++++ EXERCISE MATERIALS

(* ===== verification/Monad.v ===== *)
(** The effect monad of the model: a state, and an outcome that is either a
    result or the reason why the code does not get past a point.

    [M S A] is a computation on states [S] with a result [A].  [loop] runs the
    body of a C++ loop; it gives it 2^64 iterations, more than any loop whose
    variant is a 64-bit quantity can make, and evaluates only the ones that are
    made.  [wp m Q s] is total correctness: [m] started in [s] ends with a
    result, and the result and the final state satisfy [Q]. *)

From S2P Require Import Prelude.

(** Why a computation stops without a result. *)
Inductive fault :=
  | PageFault (va : Z)      (** access to an address that is not mapped *)
  | AccessFault (pa : Z)    (** physical access where there is no memory *)
  | OutOfFuel               (** more than 2^64 iterations of one loop *)
  | NoInput                 (** [get_char] polls and no character arrives *)
  | OutOfBounds             (** a local array is indexed past its end *)
  | MissingVarArg           (** [va_arg] past the last variadic argument *)
  | NeverReturns.           (** the code does not return to its caller *)

#[export] Instance fault_eq_dec : EqDecision fault.
Proof. solve_decision. Defined.

Inductive outcome (S A : Type) :=
  | Done (a : A) (s : S)
  | Fault (f : fault) (s : S).
Arguments Done {S A}.
Arguments Fault {S A}.

Definition M (S A : Type) : Type := S → outcome S A.

#[export] Instance M_ret {S} : MRet (M S) := λ A a s, Done a s.
#[export] Instance M_bind {S} : MBind (M S) := λ A B f m s,
  match m s with
  | Done a s' => f a s'
  | Fault e s' => Fault e s'
  end.

Definition fail {S A} (f : fault) : M S A := λ s, Fault f s.
Definition gets {S A} (f : S → A) : M S A := λ s, Done (f s) s.
Definition modify {S} (f : S → S) : M S () := λ s, Done () (f s).

(** [iterate n body a]: at most 2^n rounds of [body].  A round ends with the
    locals of the next round ([inl]) or with the result of the loop ([inr]). *)
Fixpoint iterate {S A B} (n : nat) (body : A → M S (A + B)) (a : A) : M S (A + B) :=
  match n with
  | O => body a
  | Datatypes.S n' =>
      r ← iterate n' body a;
      match r with
      | inl a' => iterate n' body a'
      | inr b => mret (inr b)
      end
  end.

Definition loop {S A B} (body : A → M S (A + B)) (a : A) : M S B :=
  r ← iterate 64 body a;
  match r with
  | inl _ => fail OutOfFuel
  | inr b => mret b
  end.

(** [for_each l body] is the C++ [for] over the values [l] of its variable. *)
Fixpoint for_each {S A} (l : list A) (body : A → M S ()) : M S () :=
  match l with
  | [] => mret ()
  | a :: l' => body a;; for_each l' body
  end.

Definition wp {S A} (m : M S A) (Q : A → S → Prop) (s : S) : Prop :=
  match m s with
  | Done a s' => Q a s'
  | Fault _ _ => False
  end.

(** * Equations *)

Section equations.
Context {S : Type}.

Lemma bind_done {A B} (m : M S A) (f : A → M S B) s a s' :
  m s = Done a s' → (m ≫= f) s = f a s'.
Proof. intros E. unfold mbind, M_bind. by rewrite E. Qed.

Lemma bind_fault {A B} (m : M S A) (f : A → M S B) s e s' :
  m s = Fault e s' → (m ≫= f) s = Fault e s'.
Proof. intros E. unfold mbind, M_bind. by rewrite E. Qed.

Lemma bind_assoc {A B C} (m : M S A) (f : A → M S B) (g : B → M S C) s :
  ((m ≫= f) ≫= g) s = (m ≫= λ a, f a ≫= g) s.
Proof. unfold mbind, M_bind. by destruct (m s). Qed.

Lemma bind_ret_l {A B} (a : A) (f : A → M S B) s : (mret a ≫= f) s = f a s.
Proof. done. Qed.

Lemma bind_ext {A B} (m : M S A) (f g : A → M S B) s :
  (∀ a s', f a s' = g a s') → (m ≫= f) s = (m ≫= g) s.
Proof. intros E. unfold mbind, M_bind. destruct (m s); auto. Qed.
End equations.

(** * Weakest preconditions *)

Section wp.
Context {S : Type}.

Lemma wp_ret {A} (a : A) (Q : A → S → Prop) s : Q a s → wp (mret a) Q s.
Proof. done. Qed.
Lemma wp_gets {A} (f : S → A) (Q : A → S → Prop) s : Q (f s) s → wp (gets f) Q s.
Proof. done. Qed.
Lemma wp_modify (f : S → S) (Q : () → S → Prop) s : Q () (f s) → wp (modify f) Q s.
Proof. done. Qed.
Lemma wp_bind {A B} (m : M S A) (f : A → M S B) (Q : B → S → Prop) s :
  wp m (λ a s', wp (f a) Q s') s → wp (m ≫= f) Q s.
Proof. unfold wp, mbind, M_bind. by destruct (m s). Qed.
Lemma wp_mono {A} (m : M S A) (P Q : A → S → Prop) s :
  wp m P s → (∀ a s', P a s' → Q a s') → wp m Q s.
Proof. unfold wp. destruct (m s); auto. Qed.
Lemma wp_done {A} (m : M S A) (Q : A → S → Prop) s a s' :
  m s = Done a s' → Q a s' → wp m Q s.
Proof. unfold wp. by intros ->. Qed.
(** A run that ends has both properties. *)
Lemma wp_conj {A} (m : M S A) (Q R : A → S → Prop) s :
  wp m Q s → wp m R s → wp m (λ a s', Q a s' ∧ R a s') s.
Proof. unfold wp. by destruct (m s). Qed.

Lemma wp_inv {A} (m : M S A) (Q : A → S → Prop) s :
  wp m Q s → ∃ a s', m s = Done a s' ∧ Q a s'.
Proof. unfold wp. destruct (m s) as [a s'|]; [eauto|done]. Qed.
Lemma wp_bind_done {A B} (m : M S A) (f : A → M S B) (Q : B → S → Prop) s a s' :
  m s = Done a s' → wp (f a) Q s' → wp (m ≫= f) Q s.
Proof. intros E H. unfold wp. by rewrite (bind_done _ _ _ _ _ E). Qed.

Lemma wp_for_each {A} (I : nat → S → Prop) (l : list A) (body : A → M S ()) s :
  I 0%nat s →
  (∀ i a s', l !! i = Some a → I i s' → wp (body a) (λ _, I (Datatypes.S i)) s') →
  wp (for_each l body) (λ _, I (length l)) s.
Proof.
  revert I s. induction l as [|a l IH]; intros I s HI Hstep; [done|].
  cbn [for_each length]. apply wp_bind.
  eapply wp_mono; [by apply (Hstep 0%nat)|]. intros [] s' HI'.
  apply (IH (λ i, I (Datatypes.S i))); [done|].
  intros i b s'' Hi. by apply (Hstep (Datatypes.S i)).
Qed.
End wp.

(** * Loops

    [rounds k body a] makes exactly up to [k] rounds, one at a time; [iterate]
    is [rounds] with 2^n, and [loop] ends as soon as [rounds] does. *)

Fixpoint rounds {S A B} (k : nat) (body : A → M S (A + B)) (a : A) : M S (A + B) :=
  match k with
  | O => mret (inl a)
  | Datatypes.S k' =>
      r ← body a;
      match r with
      | inl a' => rounds k' body a'
      | inr b => mret (inr b)
      end
  end.

Section loops.
Context {S A B : Type} (body : A → M S (A + B)).

Lemma rounds_add j k a s :
  rounds (j + k) body a s =
  (rounds j body a ≫= λ r,
     match r with inl a' => rounds k body a' | inr b => mret (inr b) end) s.
Proof.
  revert a s. induction j as [|j IH]; intros a s; [done|].
  cbn [rounds Nat.add]. rewrite bind_assoc. apply bind_ext.
  intros [a'|b] s'; [apply IH|done].
Qed.

Lemma iterate_rounds n a s : iterate n body a s = rounds (2 ^ n) body a s.
Proof.
  revert a s. induction n as [|n IH]; intros a s.
  - cbn [iterate Nat.pow rounds]. unfold mbind, M_bind.
    by destruct (body a s) as [[]|].
  - cbn [iterate]. replace (2 ^ Datatypes.S n)%nat with (2 ^ n + 2 ^ n)%nat
      by (simpl; lia).
    rewrite rounds_add. unfold mbind, M_bind. rewrite IH.
    destruct (rounds _ _ _ _) as [[a'|b] s'|]; [apply IH|done|done].
Qed.

Lemma rounds_more j k a s b s' :
  rounds j body a s = Done (inr b) s' → (j ≤ k)%nat →
  rounds k body a s = Done (inr b) s'.
Proof.
  intros E Hle. replace k with (j + (k - j))%nat by lia.
  rewrite rounds_add. unfold mbind, M_bind. by rewrite E.
Qed.

Lemma loop_rounds (k : nat) a s b s' :
  rounds k body a s = Done (inr b) s' → Z.of_nat k ≤ 2 ^ 64 →
  loop body a s = Done b s'.
Proof.
  intros E Hk. unfold loop.
  rewrite (bind_done _ _ s (inr b) s'); [done|].
  rewrite iterate_rounds. apply (rounds_more k); [done|].
  apply Nat2Z.inj_le. rewrite Nat2Z.inj_pow. exact Hk.
Qed.

(** One more round of a loop that ends. *)
Lemma rounds_step k a s a' s' :
  body a s = Done (inl a') s' →
  rounds (Datatypes.S k) body a s = rounds k body a' s'.
Proof. intros E. cbn [rounds]. by rewrite (bind_done _ _ _ _ _ E). Qed.

Lemma rounds_stop k a s b s' :
  body a s = Done (inr b) s' →
  rounds (Datatypes.S k) body a s = Done (inr b) s'.
Proof. intros E. cbn [rounds]. by rewrite (bind_done _ _ _ _ _ E). Qed.
(** The total-correctness rule: an invariant and a variant below 2^64 that
    every round that does not leave the loop decreases. *)
Lemma wp_loop (I : A → S → Prop) (V : A → S → Z) (Q : B → S → Prop) a s :
  (∀ a s, I a s →
     0 ≤ V a s ∧
     wp (body a) (λ r s', match r with
                          | inl a' => I a' s' ∧ V a' s' < V a s
                          | inr b => Q b s'
                          end) s) →
  I a s → V a s < 2 ^ 64 → wp (loop body a) Q s.
Proof.
  intros Hbody HI HV.
  assert (∀ n a s, I a s → V a s < Z.of_nat n →
    ∃ b s', rounds n body a s = Done (inr b) s' ∧ Q b s') as Hrun.
  { intros n. induction n as [|n IH]; intros a' s' HI' HV'.
    - destruct (Hbody a' s' HI'). lia.
    - destruct (Hbody a' s' HI') as [Hpos Hwp].
      apply wp_inv in Hwp as ([a''|b] & s'' & E & Hr).
      + destruct Hr as [HI'' Hlt].
        destruct (IH a'' s'' HI'') as (b & s3 & E' & HQ); [lia|].
        exists b, s3. split; [|done]. cbn [rounds].
        by rewrite (bind_done _ _ _ _ _ E).
      + exists b, s''. split; [|done]. cbn [rounds].
        by rewrite (bind_done _ _ _ _ _ E). }
  destruct (Hbody a s HI) as [Hpos _].
  destruct (Hrun (Z.to_nat (V a s) + 1)%nat a s HI) as (b & s' & E & HQ); [lia|].
  eapply wp_done; [|exact HQ]. eapply loop_rounds; [exact E|lia].
Qed.

(** A loop that every round either goes on, decreasing a variant, or fails. *)
Lemma loop_fails (I : A → S → Prop) (V : A → S → Z) (Q : fault → S → Prop) a s :
  (∀ a s, I a s → 0 ≤ V a s ∧
     ((∃ a' s', body a s = Done (inl a') s' ∧ I a' s' ∧ V a' s' < V a s) ∨
      (∃ e s', body a s = Fault e s' ∧ Q e s'))) →
  I a s → V a s < 2 ^ 64 → ∃ e s', loop body a s = Fault e s' ∧ Q e s'.
Proof.
  intros Hbody HI HV.
  assert (∀ n a s, I a s → V a s < Z.of_nat n → ∃ e s', rounds n body a s = Fault e s' ∧ Q e s') as Hrun.
  { intros n. induction n as [|n IH]; intros a' s' HI' HV'; destruct (Hbody a' s' HI') as [Hpos Hr]; [lia|].
    destruct Hr as [(a2 & s2 & E & HI2 & Hlt)|(e & s2 & E & HQ)].
    - destruct (IH a2 s2 HI2) as (e & s3 & E3 & HQ); [lia|]. exists e, s3. split; [|done].
      by rewrite (rounds_step _ _ _ _ _ E).
    - exists e, s2. split; [|done]. cbn [rounds]. by rewrite (bind_fault _ _ _ _ _ E). }
  destruct (Hrun (2 ^ 64)%nat a s HI) as (e & s' & E & HQ); [by rewrite Nat2Z.inj_pow|].
  exists e, s'. split; [|done]. unfold loop. apply bind_fault. by rewrite iterate_rounds.
Qed.

(** The same with the number of rounds left as an index of the invariant. *)
Lemma wp_loop_left (I : nat → A → S → Prop) (Q : B → S → Prop) n a s :
  (∀ n a s, I n a s →
     wp (body a) (λ r s', match r with
                          | inl a' => ∃ m, n = Datatypes.S m ∧ I m a' s'
                          | inr b => Q b s'
                          end) s) →
  I n a s → Z.of_nat n < 2 ^ 64 → wp (loop body a) Q s.
Proof.
  intros Hbody HI Hn.
  assert (∃ b s', rounds (Datatypes.S n) body a s = Done (inr b) s' ∧ Q b s')
    as (b & s' & E & HQ).
  { clear Hn. revert a s HI. induction n as [|n IH]; intros a' s' HI';
      destruct (wp_inv _ _ _ (Hbody _ a' s' HI')) as ([a''|b] & s'' & E & Hr).
    - by destruct Hr as (m & ? & _).
    - exists b, s''. split; [by apply rounds_stop|done].
    - destruct Hr as (m & [= <-] & HI''). destruct (IH a'' s'' HI'') as (b & s3 & E' & HQ).
      exists b, s3. split; [|done]. by rewrite (rounds_step _ _ _ _ _ E).
    - exists b, s''. split; [by apply rounds_stop|done]. }
  eapply wp_done; [|exact HQ]. eapply loop_rounds; [exact E|lia].
Qed.
End loops.

(** Symbolic execution of a straight-line prefix: [wp_step] handles one
    primitive, [wp_steps] as many as it can. *)
Ltac wp_step :=
  lazymatch goal with
  | |- wp (mret _) _ _ => apply wp_ret
  | |- wp (gets _) _ _ => apply wp_gets
  | |- wp (modify _) _ _ => apply wp_modify
  | |- wp (_ ≫= _) _ _ => apply wp_bind
  end.
Ltac wp_steps := repeat wp_step.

++++++++

REQUIRED WORK: Count the lines of the entries above in which the string "Arguments" appears. Supply the number only.

FINISHED EXERCISE: 2